Coming out in 1960 it’s hard to believe that the legendary horror icon Christopher Lee had already previously played The Mummy, Count Dracula and The Creature in The Curse of Frankenstein all for Hammer, yet the City of the Dead would give him a whole new opportunity in a role straight from the American Gothic genre.
Also known by the far tackier title of Horror Hotel the movie made in England at Shepperton Studios was produced by Milton Subotsky and Max Rosenberg the men behind the famous Amicus Productions setting a template for many of their future films.
Opening on dramatic chanting and haunting hooded images of a faceless figure during the credits we cut straight to 1692 and the hamlet of Whitewood Massachusetts where Elizabeth Selwyn (Patricia Jessel) is being dragged from her home by the townsfolk to be burnt as a witch in the square. Screaming and yelling at the assembled onlookers she makes a pact with Satan cursing the city for all eternity before she burns alive.
Jumping to contemporary times we realise we have been seeing the retelling of this terrible tale as told by occult expert and professor Alan Driscoll (Christopher Lee) to his class on witchcraft. Finishing up although the majority mock his passionate recount one student Nan Barlow (Venetia Stevenson) is completely captivated and eager to learn more.
Deeply interested in witches and desperate to experience as much of the bloody history herself on Driscoll’s advisement she decides to visit Whitewood where her teacher says she will be welcome and can investigate the strange and spooky history further first hand.
With both her boyfriend and brother dead set against the idea Nan heads off to Whitewood regardless and after encountering a mysterious stranger on her way who she gives a ride to and promptly disappears she checks into the Raven’s Inn where a plaque marks the site of Elizabeth Selwyn’s fiery end.
Fixated on finding out all about the towns past Nan ignores the slightly odd behavior of the locals, the desperate warnings of the ranting Reverend and several other omens even brushing off the eerie chanting she hears emanating at night from under her room. Her fate seems sealed but can the men of her life intervene before it’s too late? You will have to watch City of the Dead and find out.
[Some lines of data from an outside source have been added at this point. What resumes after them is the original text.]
Lemma expire_loop now l a active :
  NoDup l -> (forall c, c ∈ l -> 0 <= c) -> (forall c, c ∈ l -> Z.testbit active c = Z.testbit (lease_bits a) c) ->
  let r := (foldl (expire_one now) (a, active) l).1 in
  same_but_leases a r
  /\ forall j, 0 <= j ->
       Z.testbit (lease_bits r) j = Z.testbit (lease_bits a) j && negb (bool_decide (j ∈ l) && expired now a j)
       /\ (Z.testbit (lease_bits r) j = true -> nth (Z.to_nat j) (lease_deadline_ns r) 0 = nth (Z.to_nat j) (lease_deadline_ns a) 0).
Proof.
  revert a active. induction l as [|c l IH]; intros a active Hn Hpos Hact; cbn [foldl].
  { split; [by unfold same_but_leases|]. intros j _. split; [|done]. rewrite bool_decide_eq_false_2 by set_solver. by rewrite andb_true_r. }
  apply NoDup_cons in Hn as [Hc Hn]. assert (0 <= c) as Hc0 by (apply Hpos; set_solver).
  assert (forall j, bool_decide (j ∈ c :: l) = (j =? c) || bool_decide (j ∈ l)) as Hmem.
  { intros j. apply eq_true_iff_eq. rewrite orb_true_iff, !bool_decide_eq_true, Z.eqb_eq. set_solver. }
  rewrite expire_step by (done || apply Hact; set_solver). destruct (Z.testbit (lease_bits a) c && expired now a c) eqn:Ec.
  - apply andb_true_iff in Ec as [Eb Ee]. destruct (IH (clear_lease a c) (Z.ldiff active (CapabilityBit c)) Hn) as (I1 & I2).
    { intros x Hx. apply Hpos. set_solver. }
    { intros x Hx. rewrite clear_lease_bit, Z.ldiff_spec, testbit_bit, Hact by (done || set_solver). done. }
    split; [pose proof (clear_lease_same a c); unfold same_but_leases in *; intuition congruence|].
    intros j Hj. destruct (I2 j Hj) as [I3 I4]. rewrite I3, clear_lease_bit, Hmem by done.
    destruct (Z.eqb_spec j c) as [->|Hjc]; simpl; [rewrite Ee, !andb_false_r; done|]. rewrite andb_true_r.
    assert (nth (Z.to_nat j) (lease_deadline_ns (clear_lease a c)) 0 = nth (Z.to_nat j) (lease_deadline_ns a) 0) as En
      by (apply nth_insert_ne; lia).
    assert (expired now (clear_lease a c) j = expired now a j) as Ex by (unfold expired; by rewrite En).
    rewrite Ex. split; [done|]. intros Hb. rewrite <- En. apply I4. rewrite I3, clear_lease_bit, Ex by done.
    by rewrite (proj2 (Z.eqb_neq j c) Hjc), andb_true_r.
  - destruct (IH a active Hn) as (I1 & I2); [intros x Hx; apply Hpos; set_solver | intros x Hx; apply Hact; set_solver|].
    split; [done|]. intros j Hj. destruct (I2 j Hj) as [I3 I4]. rewrite I3, Hmem. destruct (Z.eqb_spec j c) as [->|Hjc]; simpl.
    + rewrite bool_decide_eq_false_2 by done. rewrite I3, bool_decide_eq_false_2 in I4 by done. simpl in *.
      destruct (Z.testbit (lease_bits a) c); [|done]. simpl in Ec. rewrite Ec. split; [done|]. intros _. by apply I4.
    + split; [done|]. by rewrite <- I3.
Qed.
(* ===== verification/AuthorizationProps.v ===== *)
(** * Theorems about authorization contexts

    What holds along every sequence of calls on the registry: it refines its
    contract, capabilities once out of reach stay out of reach of a context
    and of everything derived from it, leases are never replayed and never
    outlive their deadline, and each enforcement threshold fires once. *)

From S2P Require Import Prelude KObject HandleTable Authorization AuthorizationSpec.

(** ** What one call does to one context *)

(** The clock a call shows to its context. *)
Definition shown_time (call : Call) : option Z :=
  match call with
  | CallDerive _ now required durable ceiling budget profile =>
      if ProfileIsValid profile && CapabilityMaskIsCanonical required && request_ok durable ceiling budget then Some now else None
  | CallSnapshot _ now => Some now
  | CallHas _ cap now => if CapabilityIsDefined cap then Some now else None
  | CallDisable _ now bits | CallDropPrevious _ now bits => if CapabilityMaskIsCanonical bits then Some now else None
  | CallLease _ cap now deadline generation =>
      if negb (CapabilityIsDefined cap) || (deadline =? 0) || (generation =? 0) || (kAuthorizationLeaseGenerationMaximum <? generation)
      then None else Some now
  | _ => None
  end.

Definition created (c : Contract) (call : Call) (x' : Ctx) : Prop :=
  match call with
  | CallCreate sandbox durable ceiling budget =>
      request_ok durable ceiling budget = true
      /\ x' = new_ctx (if sandbox then ProfileSandbox else ProfileTrusted) (caps_of durable) (caps_of ceiling) budget 0
  | CallDerive parent now required durable ceiling budget profile =>
      exists x, co_live c !! parent = Some x /\ may_derive (observe x now).2 required durable ceiling profile = true
        /\ request_ok durable ceiling budget = true
        /\ x' = new_ctx profile (caps_of durable) (caps_of ceiling) budget (if (observe x now).1 then now else 0)
  | _ => False
  end.

Definition derives (call : Call) : bool := match call with CallDerive _ _ _ _ _ _ _ => true | _ => false end.

Inductive effect (c : Contract) (call : Call) (a : Answer) (k : AuthorizationContextKey) (x' : Ctx) : Prop :=
| effect_new : k ∉ co_used c -> a = AnsKey (Some k) -> created c call x' -> effect c call a k x'
| effect_other : co_live c !! k = Some x' -> call_key call <> Some k -> effect c call a k x'
| effect_call x :
    co_live c !! k = Some x -> call_key call = Some k -> derives call = false -> ctx_call call x = (a, Some x') -> effect c call a k x'
| effect_derive x now required durable ceiling budget profile :
    co_live c !! k = Some x -> call = CallDerive k now required durable ceiling budget profile ->
    (shown_time call = None /\ x' = x \/ shown_time call = Some now /\ x' = (observe x now).2) -> effect c call a k x'.

Definition live_used (c : Contract) : Prop := forall k, is_Some (co_live c !! k) -> k ∈ co_used c.

Lemma admit_effect c fresh x a c' k x' :
  choice_ok c fresh -> admit_ctx c fresh x = (a, c') -> co_live c' !! k = Some x' ->
  (k ∉ co_used c /\ a = AnsKey (Some k) /\ x' = x) \/ co_live c !! k = Some x'.
Proof.
  intros Hf H Hl. unfold admit_ctx in H. destruct fresh as [k0|]; simplify_eq; [|by right]. cbn in Hl.
  destruct (decide (k = k0)) as [->|Hne]; [|rewrite lookup_insert_ne in Hl by done; by right].
  rewrite lookup_insert_eq in Hl. simplify_eq. left. by destruct Hf as (_ & _ & ?).
Qed.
The story and set pieces offer enough nasty moments to give even a modern audience the creeps at times man the cast although over playing it slightly do a fine job especially Patricia Jessel who is unsettling throughout. Sadly Lee complete with American accent and studious yet enigmatic demeanor seems underused however as always he is great to watch particularly as it is so early in his career.
Beautifully shot in black and white director John Llewellyn Moxey does a great job evoking a doom ridden atmosphere with sets steeped in fog and foreboding shadow ridden buildings all of which seeps into the soul in the same way the insidious devil worshipers of the town have managed to survive for so many years.
Although slightly old fashioned City of the Dead is a thoroughly entertaining slice of American Gothic with some chilling moments and Arrow as ever offer it up filled with sensational extras making it a must buy for Lee and Amicus fans for sure.